Closed roelof-groenewald closed 3 months ago
attn @mhaseeb123 (no need to respond, Remi will summarize the plan)
Thank you for the investigation @roelof-groenewald. If possible, can you please label the data points (collision time info) or perhaps attach plots in a comment without log (y-axis). It's usually difficult to infer severity of differences with log-scale axes. x-axis may stay in log scale though. Thanks!
Though first thoughts: looks like the loop over collision pairs is faster for smaller and non-uniform grids and vice versa so we can empirically infer a knee-point to choose the collision type. I would also be partial to using one or a combination of heuristics to determine this.
Another idea: we can use one algorithm for one step and the other for the second step and then choose the one that took the least amount of time for the rest of the steps.

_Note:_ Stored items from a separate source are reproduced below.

(* ===== verification/CacheSpec.v ===== *)
(** * The header cache against a single map

    [HeadersMetadataCache] keeps two maps, the headers by hash and an index of hashes by
    number, and trims them with a loop over the index.  The reference below keeps one
    map from hashes to headers and trims it with a filter.  Every sequence of calls gets
    the same answers from both, and the index is the one the headers determine. *)

From S2P Require Import Prelude Errors Headers TreeRoute Follower FollowerSpec FollowerProgress.
From S2P Require Import Scenario.

Local Open Scope N_scope.

(** ** Sequences of calls *)
Section Calls.
Context {S E C A : Type} (f : C → M S E A).

(** The answers to a sequence of calls; a call that fails leaves its state to the next. *)
Fixpoint answers (calls : list C) (s : S) : list (outcome E A) * S :=
  match calls with
  | [] => ([], s)
  | c :: calls =>
      let '(o, s1) := f c s in
      let '(os, s2) := answers calls s1 in (o :: os, s2)
  end.
End Calls.

(** Two implementations related by an invariant that every call keeps, with the same
    answer, answer alike. *)
Lemma answers_simulation {S S' E C A} (f : C → M S E A) (g : C → M S' E A)
    (R : S → S' → Prop) (ok : C → Prop) calls s s' :
  (∀ c s s', ok c → R s s' → fst (f c s) = fst (g c s') ∧ R (snd (f c s)) (snd (g c s'))) →
  Forall ok calls → R s s' →
  fst (answers f calls s) = fst (answers g calls s') ∧
  R (snd (answers f calls s)) (snd (answers g calls s')).
Proof.
  intros Hstep Hok. revert s s'. induction Hok as [|c calls Hc _ IH]; intros s s' HR; [done|].
  cbn. destruct (Hstep c s s' Hc HR) as [Ho HR1].
  destruct (f c s) as [o s1], (g c s') as [o' s1']; cbn in *. subst o'.
  destruct (IH s1 s1' HR1) as [Hos HR2].
  destruct (answers f calls s1), (answers g calls s1'); cbn in *. by subst.
Qed.

Section Cache.
Context `{!ErrorPayloads} `{!Substrate}.
Implicit Types (m : gmap BlockHash Header) (h : BlockHash) (hd : Header).

Inductive call : Type :=
  | AddHeader (header : SubstrateHeader)
  | RemoveHeaderUntil (number : BlockNumber)
  | GetHeader (hash : BlockHash)
  | HeaderMetadata (hash : BlockHash).

Inductive answer : Type :=
  | Hash (hash : BlockHash)
  | Done
  | Found (header : Header)
  | Metadata (metadata : CachedHeaderMetadata).

(** The calls on the cache of the program. *)
Definition cache_call (c : call) : M HeadersMetadataCache Error answer :=
  match c with
  | AddHeader header => hash ← add_header header; mret (Hash hash)
  | RemoveHeaderUntil number => _ ← modify (remove_header_until number); mret Done
  | GetHeader hash =>
      cache ← gets id; header ← lift (get_header cache hash); mret (Found header)
  | HeaderMetadata hash =>
      cache ← gets id; metadata ← lift (header_metadata cache hash); mret (Metadata metadata)
  end.

(** ** The reference *)

(** Some header of the map has the height. *)
Definition has_height m (k : BlockNumber) : Prop := map_Exists (λ _ hd, number hd = k) m.

(** Every height from the header's own up to [n] has a header. *)
Definition joined_to m (n : BlockNumber) hd : Prop :=
  number hd <= n ∧ Forall (has_height m) (range_inclusive (number hd) n).

#[global] Instance joined_to_dec m n hd : Decision (joined_to m n hd).
Proof. unfold joined_to, has_height. apply _. Defined.

Definition trim (n : BlockNumber) m : gmap BlockHash Header :=
  filter (λ x, ¬ joined_to m n (snd x)) m.

Definition reference_call (c : call) : M (gmap BlockHash Header) Error answer :=
  match c with
  | AddHeader header =>
      header ← lift (expect "Digest is always valid" (convert_header header));
      _ ← modify (<[header_hash header := header]>);
      mret (Hash (header_hash header))
  | RemoveHeaderUntil number => _ ← modify (trim number); mret Done
  | GetHeader hash =>
      headers ← gets id;
      header ← lift (ok_or (MissingBlockHashFromCache hash) (headers !! hash));
      mret (Found header)
  | HeaderMetadata hash =>
      headers ← gets id;
      header ← lift (ok_or (MissingBlockHashFromCache hash) (headers !! hash));
      mret (Metadata (cached_of_header header))
  end.

(** The hashes of the headers at a height. *)
Definition hashes_with m (n : BlockNumber) : gset BlockHash :=
  dom (filter (λ x, number (snd x) = n) m).

(** ** The simulation *)
Context (in_tree : Header → Prop) `{!BlockTree in_tree}.

(** The headers that are added belong to the chain. *)
Definition call_ok (c : call) : Prop :=
  match c with
  | AddHeader header => ∀ hd, convert_header header = Some hd → in_tree hd
  | _ => True
  end.

Definition same_headers (c : HeadersMetadataCache) m : Prop :=
  cache_ok in_tree c ∧ block_header_data c = m.

Lemma indexed_height c k :
  cache_ok in_tree c →
  is_Some (block_number_hashes c !! k) ↔ has_height (block_header_data c) k.
Proof.
  intros Hc. unfold has_height, map_Exists. split.
  - intros [hs Hhs]. destruct (decide (hs = ∅)) as [->|Hne]; [by destruct (ok_nonempty _ _ Hc k)|].
    apply set_choose_L in Hne as [h Hh]. exists h. apply (ok_index _ _ Hc k h).
    unfold hashes_at. by rewrite Hhs.
  - intros (h & hd & Hhd). assert (h ∈ hashes_at c k) as Hin.
    { apply (ok_index _ _ Hc k h). by exists hd. }
    unfold hashes_at in Hin. destruct (block_number_hashes c !! k); [by eexists|set_solver].
Qed.

(** A header is in the run that the loop removes exactly when it is joined to [n]. *)
Lemma run_joined c lo n hd :
  cache_ok in_tree c → maximal_run c lo n →
  joined_to (block_header_data c) n hd ↔ lo <= number hd ∧ number hd <= n.
Proof.
  intros Hc (Hlo & Hrun & Hend). unfold joined_to. rewrite Forall_forall.
  setoid_rewrite elem_of_range_inclusive. split.
  - intros [Hn Hall]. split; [|done]. destruct (decide (lo <= number hd)) as [|Hlt]; [done|].
    destruct Hend as [->|Hend]; [lia|].
    destruct (proj2 (indexed_height c (lo - 1) Hc)) as [x Hx]; [apply Hall; lia|].
    by pose proof (eq_trans (eq_sym Hx) Hend).
  - intros [Hge Hn]. split; [done|]. intros k [? ?]. apply indexed_height; [done|].
    apply Hrun; lia.
Qed.

Lemma trim_removed c n :
  cache_ok in_tree c →
  block_header_data (remove_header_until n c) = trim n (block_header_data c).
Proof.
  intros Hc. destruct (remove_header_until_run in_tree n c Hc) as (lo & Hrun & _ & Hdata).
  apply map_eq. intros h. rewrite Hdata. unfold trim. symmetry.
  destruct (block_header_data c !! h) as [hd|] eqn:Hhd.
  - case_decide as Hin.
    + apply map_lookup_filter_None. right. intros x Hx. rewrite Hhd in Hx. injection Hx as <-.
      intros Hn. apply Hn. by apply (run_joined _ _ _ _ Hc Hrun).
    + apply map_lookup_filter_Some. split; [done|]. cbn.
      by rewrite (run_joined _ _ _ _ Hc Hrun).
  - apply map_lookup_filter_None. by left.
Qed.

Lemma cache_call_same c s m :
  call_ok c → same_headers s m →
  fst (cache_call c s) = fst (reference_call c m) ∧
  same_headers (snd (cache_call c s)) (snd (reference_call c m)).
Proof.
  intros Hok [Hc <-]. destruct c as [sh|n|h|h]; cbn in Hok.
  - unfold cache_call, reference_call, add_header, mbind, M_bind, lift.
    destruct (convert_header sh) as [hd|]; cbn; [|done].
    split; [done|]. split; [apply insert_header_ok; [done..|by apply Hok]|done].
  - cbn. split; [done|]. split; [by apply remove_header_until_ok|by apply trim_removed].
  - unfold cache_call, reference_call, get_header, mbind, M_bind, lift, gets. cbn.
    by destruct (block_header_data s !! h).
  - unfold cache_call, reference_call, header_metadata, mbind, M_bind, lift, gets. cbn.
    by destruct (block_header_data s !! h).
Qed.

Lemma index_determined c n :
  cache_ok in_tree c →
  block_number_hashes c !! n =
    (if decide (hashes_with (block_header_data c) n = ∅) then None
     else Some (hashes_with (block_header_data c) n)).
Proof.
  intros Hc. assert (hashes_at c n = hashes_with (block_header_data c) n) as <-.
  { apply set_eq. intros h. rewrite (ok_index _ _ Hc n h). unfold hashes_with.
    rewrite elem_of_dom. unfold is_Some. by setoid_rewrite map_lookup_filter_Some. }
  pose proof (ok_nonempty _ _ Hc n) as Hne. unfold hashes_at.
  destruct (block_number_hashes c !! n) as [hs|]; cbn; [|by rewrite decide_True].
  rewrite decide_False; [done|]. congruence.
Qed.

(** C9. The cache with its two maps and its trimming loop is the map of its headers:
    starting empty, and for headers of one block tree, every sequence of calls of
    [add_header], [remove_header_until], [get_header] and [header_metadata] is answered
    as a single map from hashes to headers answers it, in which trimming up to [n]
    drops, all at once, the headers that consecutive heights join to [n]; and after the
    calls the index holds under every height exactly the hashes of the headers of that
    height, without empty entries. *)
Theorem cache_is_a_header_map calls :
  Forall call_ok calls →
  let run := answers cache_call calls empty_cache in
  let reference := answers reference_call calls ∅ in
  fst run = fst reference ∧
  block_header_data (snd run) = snd reference ∧
  ∀ n, block_number_hashes (snd run) !! n =
    if decide (hashes_with (snd reference) n = ∅) then None
    else Some (hashes_with (snd reference) n).
Proof.
  intros Hok run reference.
  destruct (answers_simulation cache_call reference_call same_headers call_ok calls empty_cache ∅)
    as (Hans & Hc & Hdata); [exact cache_call_same|done|split; [apply cache_ok_empty|done]|].
  split; [done|]. split; [done|]. intros n. unfold reference. rewrite <-Hdata.
  by apply index_determined.
Qed.
End Cache.

(** ** Witness: a gap at height 1 keeps the genesis block when the heights up to 2 go. *)
Definition toy_calls : list call :=
  [AddHeader (G : HeaderOf (@SubxtDigest toy_substrate)); AddHeader A2; AddHeader B2;
   AddHeader B3; GetHeader 33; RemoveHeaderUntil 2; GetHeader 33; GetHeader 34;
   HeaderMetadata 1; HeaderMetadata 50].

Lemma cache_is_a_header_map_witness :
  fst (answers cache_call toy_calls empty_cache) =
    [Ok (Hash 1); Ok (Hash 33); Ok (Hash 34); Ok (Hash 50); Ok (Found A2); Ok Done;
     Err (MissingBlockHashFromCache 33); Err (MissingBlockHashFromCache 34);
     Ok (Metadata (cached_of_header (G : Header)));
     Ok (Metadata (cached_of_header (B3 : Header)))] ∧
  fst (answers cache_call toy_calls empty_cache) = fst (answers reference_call toy_calls ∅).
Proof.
  split; [vm_compute; reflexivity|].
  apply (cache_is_a_header_map toy_tree toy_calls).
  unfold toy_calls. rewrite !Forall_cons. cbn [call_ok].
  setoid_rewrite toy_convert. unfold toy_tree, toy_chain. split_and!; try done; set_solver.
Defined.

Thanks, these are good points @mhaseeb123 At this point, our plan is to first understand better the overheads that the new algorithm (loop over independent pairs) introduces. In particular, I am wondering whether the binary search that was introduced here: https://github.com/mhaseeb123/WarpX/blob/ff7da3f8da30e3f69ba4399c8d848886a19be8d8/Source/Particles/Collision/BinaryCollision/BinaryCollision.H#L398 is responsible for most of the overheads of the new algorithm.
I observed the same issue on CPUS. The wall time was scaling with Nppc squared at large value of Nppc. The main issue seems to be that there are order(Nppc) operations being called inside UpdateMomentumPerezElastic(), which is called for each binary pair, which itself is an order(Nppc) operation. The net cost of the binary collision method thus scales like Nppc squared.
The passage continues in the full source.